Slowing down changed the experience.
It reminded me that writing has always been therapeutic for me, not transactional. Most of what I write begins as advice to myself, and I forget that when I’m rushing. When the process became quieter, I could actually feel the enjoyment again, the part of me that loves shaping ideas, not just producing them.
AI helps when it meets me where I am: not speeding me up, but helping me breathe, think, and create with more clarity. When the process feels lighter, I show up with more enthusiasm and purpose instead of pressure.
The reflection also made something else clear: my sense of security doesn’t come from a job structure. It comes from my ability to write well, adapt quickly, and create my own income from home while being with my wife and family. That’s the life that feels grounding to me.
Seeing myself through that lens, as someone capable, adaptable, and creatively self-sufficient, made the future feel less like something to brace for and more like something I’m already shaping.
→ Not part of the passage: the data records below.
Definition maybe_run_previous_model_inline_compact (ctx : TurnContext) (total_usage_tokens : Z) : M (CodexErr + bool) :=
  s ← get;
  match sess_previous_settings s with
  | None => mret (inr false)
  | Some settings =>
      let previous_model_turn_context := with_model (Rollout.model settings) ctx in
      match model_context_window previous_model_turn_context, model_context_window ctx with
      | Some old_context_window, Some new_context_window =>
          new_auto_compact_limit ← auto_compact_limit ctx;
          if ((new_auto_compact_limit <? total_usage_tokens)%Z
              && bool_decide (slug (model_info previous_model_turn_context) ≠ slug (model_info ctx))
              && (new_context_window <? old_context_window)%Z)
          then
            try_ (run_auto_compact previous_model_turn_context DoNotInject ModelDownshift PreTurn) (λ _, mret (inr true))
          else mret (inr false)
      | _, _ => mret (inr false)
      end
  end.

Definition run_pre_sampling_compact (ctx : TurnContext) : M (CodexErr + bool) :=
  total_usage_tokens_before_compaction ← get_total_token_usage;
  try_ (maybe_run_previous_model_inline_compact ctx total_usage_tokens_before_compaction) (λ pre_sampling_compacted,
  total_usage_tokens ← get_total_token_usage;
  limit ← auto_compact_limit ctx;
  if (limit <=? total_usage_tokens)%Z then
    try_ (run_auto_compact ctx DoNotInject ContextLimit PreTurn) (λ _, mret (inr true))
  else mret (inr pre_sampling_compacted)).

(** After a sampling request: compaction in the middle of the turn, when it goes
    on. *)
Definition run_mid_turn_compact (ctx : TurnContext) (needs_follow_up : bool) : M (CodexErr + bool) :=
  total_usage_tokens ← get_total_token_usage;
  limit ← auto_compact_limit ctx;
  if ((limit <=? total_usage_tokens)%Z && needs_follow_up) then
    try_ (run_auto_compact ctx BeforeLastUserMessage ContextLimit MidTurn) (λ _, emit ResetWebsocket;; mret (inr true))
  else mret (inr false).

End Compaction.
End Compaction.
For a selection of free resources to help slow down and reflect with AI visit The Slow AI Library.
What to do with it
If you want to share:
Describe one cue that surprised you once it was named.
Note any part of the response that did not feel true and how you corrected that understanding.
If you tried this with a group, observe how the tone shifted when people described bodily experience rather than technique.
The purpose is to draw attention to the conditions that shape writing before words appear on the page.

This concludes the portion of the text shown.